Have all kind of insurance policies tax exemption in India?

Author: DR.N.V. Srinivasa Rao30 Aug 2017 Member Level: Diamond   Points : 6

The author has given a good account of various insurance policies. It will give a fair idea about various insurance policies. I know another two policies.
1. Keyman insurance: This is for a company. Company can insure their important person. Keyman is a person to whom something happens damage will be high to the organisation. Generally CMD or MD or Chairman can be insured in this. The key man insurance policy will be done by the company. The premium paid will be exempted from income tax as it can be shown as expenditure. In case if there is any causality to the keyman company will get the insured amount. This is useful for the companies which are generally run by a single person as a proprietor.

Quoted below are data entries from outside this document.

(* ===== verification/GoAny.v ===== *)
(** * Go maps and encoding/json

    A Go [map[string]T] is a [gmap string T]; [json.Marshal] prints it with its
    keys sorted ([map_obj]) and [json.Unmarshal] builds it from the members of
    an object, the last one of a repeated key winning ([obj_map]).  [any] holds
    decoded documents: objects canonical, numbers passed through float64. *)

From S2P Require Import Prelude GoStrings GoJson GoFloat.

(** ** Objects and maps *)

Definition key_le {A} (x y : string * A) : Prop := String.le (fst x) (fst y).

#[export] Instance key_le_dec {A} : RelDecision (@key_le A).
Proof. intros x y. unfold key_le. apply _. Defined.

#[export] Instance key_le_total {A} : Total (@key_le A).
Proof. intros x y. apply (total String.le). Qed.

#[export] Instance key_le_trans {A} : Transitive (@key_le A).
Proof. intros x y z. unfold key_le. apply transitivity. Qed.

(** The members of a map in key order. *)
Definition map_obj {A} (m : gmap string A) : list (string * A) :=
  merge_sort key_le (map_to_list m).

(** The map of a list of members, in which a later member replaces an earlier
    one of the same key. *)
Definition obj_map {A} (l : list (string * A)) : gmap string A :=
  list_to_map (reverse l).

Lemma map_obj_perm {A} (m : gmap string A) : map_obj m ≡ₚ map_to_list m.
Proof. apply merge_sort_Permutation. Qed.

Lemma obj_map_map_obj {A} (m : gmap string A) : obj_map (map_obj m) = m.
Proof.
  unfold obj_map. rewrite <- (list_to_map_to_list m) at 2.
  apply list_to_map_proper.
  - rewrite reverse_Permutation, map_obj_perm. apply NoDup_fst_map_to_list.
  - by rewrite reverse_Permutation, map_obj_perm.
Qed.

Lemma elem_of_map_obj {A} (m : gmap string A) k v : (k, v) ∈ map_obj m <-> m !! k = Some v.
Proof. rewrite map_obj_perm. apply elem_of_map_to_list. Qed.

Lemma map_obj_nil {A} (m : gmap string A) : map_obj m = [] <-> m = ∅.
Proof.
  split; [|by intros ->]. intros H. apply map_to_list_empty_iff, Permutation_nil_r.
  by rewrite <- map_obj_perm, H.
Qed.

(** ** Canonical documents: what an [any] holds *)

Fixpoint canon (v : json) : json :=
  match v with
  | JArr l => JArr (map canon l)
  | JObj l => JObj (map_obj (obj_map (map (fun kv => (fst kv, canon (snd kv))) l)))
  | _ => v
  end.

(** Decoding numbers to float64; [None] when one is out of range. *)
Fixpoint to_float64 (v : json) : option json :=
  match v with
  | JNum lit => JNum <$> float64_literal lit
  | JArr l =>
      JArr <$> (fix go (l : list json) : option (list json) :=
        match l with
        | [] => Some []
        | x :: l' => y ← to_float64 x; ys ← go l'; Some (y :: ys)
        end) l
  | JObj l =>
      JObj <$> (fix go (l : list (string * json)) : option (list (string * json)) :=
        match l with
        | [] => Some []
        | (k, x) :: l' => y ← to_float64 x; ys ← go l'; Some ((k, y) :: ys)
        end) l
  | _ => Some v
  end.

Definition errSyntax : error := errorf "invalid character in JSON input".
Definition errType : error := errorf "json: cannot unmarshal value into Go value".

(** [json.Unmarshal(data, &v)] with [var v any]; the error texts are
    abbreviated. *)
Definition UnmarshalAny (data : string) : result json :=
  match parse_json data with
  | None => Err errSyntax
  | Some v => match to_float64 (canon v) with
              | Some v' => Ok v'
              | None => Err errType
              end
  end.

(** [json.Unmarshal(data, &m)] with [var m map[string]any]: [null] leaves the
    nil map, which reads as the empty one. *)
Definition UnmarshalMap (data : string) : result (gmap string json) :=
  match UnmarshalAny data with
  | Ok (JObj l) => Ok (obj_map l)
  | Ok JNull => Ok ∅
  | Ok _ => Err errType
  | Err e => Err e
  end.

(** [json.Marshal(m)] for a [map[string]any]. *)
Definition MarshalMap (m : gmap string json) : string := Marshal (JObj (map_obj m)).

(** ** Values that survive the codec *)

(** The printed form of every number is its float64 form. *)
Fixpoint float_stable (v : json) : bool :=
  match v with
  | JNum lit => bool_decide (float64_literal lit = Some lit)
  | JArr l => forallb float_stable l
  | JObj l => forallb (fun kv => float_stable (snd kv)) l
  | _ => true
  end.

Fixpoint canonical (v : json) : bool :=
  match v with
  | JArr l => forallb canonical l
  | JObj l => bool_decide (l = map_obj (obj_map l)) && forallb (fun kv => canonical (snd kv)) l
  | _ => true
  end.

(** A value an [any] can hold and the codec keeps: UTF-8 strings, numbers of
    the grammar that are float64, canonical objects, bounded nesting. *)
Definition any_ok (v : json) : bool :=
  json_ok v && canonical v && float_stable v && (height v <=? maxNestingDepth).

Lemma canonical_canon v : canonical v = true -> canon v = v.
Proof.
  induction v as [|b|lit|s|l IH|l IH] using json_ind; cbn [canonical canon]; try done.
  - rewrite forallb_forall. intros Hl. f_equal. rewrite <- (map_id l) at 2.
    apply map_ext_in. intros x Hx. rewrite Forall_forall in IH.
    apply IH; [by apply list_elem_of_In|by apply Hl].
  - rewrite andb_true_iff, bool_decide_eq_true, forallb_forall. intros [Hl Hc]. f_equal.
    rewrite Forall_forall in IH.
    rewrite (map_ext_in _ id), map_id by
      (intros [k x] Hx; cbn; f_equal; apply (IH (k, x)), (Hc (k, x) Hx); by apply list_elem_of_In).
    done.
Qed.

Lemma to_float64_stable v : float_stable v = true -> to_float64 v = Some v.
Proof.
  induction v as [|b|lit|s|l IH|l IH] using json_ind; cbn [float_stable to_float64]; try done.
  - rewrite bool_decide_eq_true. by intros ->.
  - induction IH as [|x l Hx Hl IHl]; [done|]. cbn [forallb]. rewrite andb_true_iff.
    intros [H1 H2]. rewrite (Hx H1). specialize (IHl H2).
    match type of IHl with (_ <$> ?o = _) => destruct o; [|done] end.
    cbn in *. by injection IHl as ->.
  - induction IH as [|[k x] l Hx Hl IHl]; [done|]. cbn [forallb snd] in *. rewrite andb_true_iff.
    intros [H1 H2]. rewrite (Hx H1). specialize (IHl H2).
    match type of IHl with (_ <$> ?o = _) => destruct o; [|done] end.
    cbn in *. by injection IHl as ->.
Qed.

Lemma UnmarshalAny_Marshal v : any_ok v = true -> UnmarshalAny (Marshal v) = Ok v.
Proof.
  unfold any_ok, UnmarshalAny. rewrite !andb_true_iff, Z.leb_le. intros [[[Hok Hc] Hf] Hh].
  rewrite parse_print by done. by rewrite canonical_canon, to_float64_stable.
Qed.

(** Encoding a map and decoding it gives the map back. *)
Lemma UnmarshalMap_MarshalMap m :
  any_ok (JObj (map_obj m)) = true -> UnmarshalMap (MarshalMap m) = Ok m.
Proof.
  intros H. unfold UnmarshalMap, MarshalMap. rewrite UnmarshalAny_Marshal by done.
  by rewrite obj_map_map_obj.
Qed.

2.Married women's property Act: A person can take a policy under this scheme. Generally proprietary or partnership firms take loans from various financial institutions. In case of any loss or winding up the company the financiers will sell all the assets of the owner and their family members to get back their money. The policy taken under this act can't be touched by them. It can't be attached to anybody. The proceedings will go only to the wife and children. Even supreme court also can't touch these policies.
A good and informative article by the author. Thanks for sharing the information through this resouce.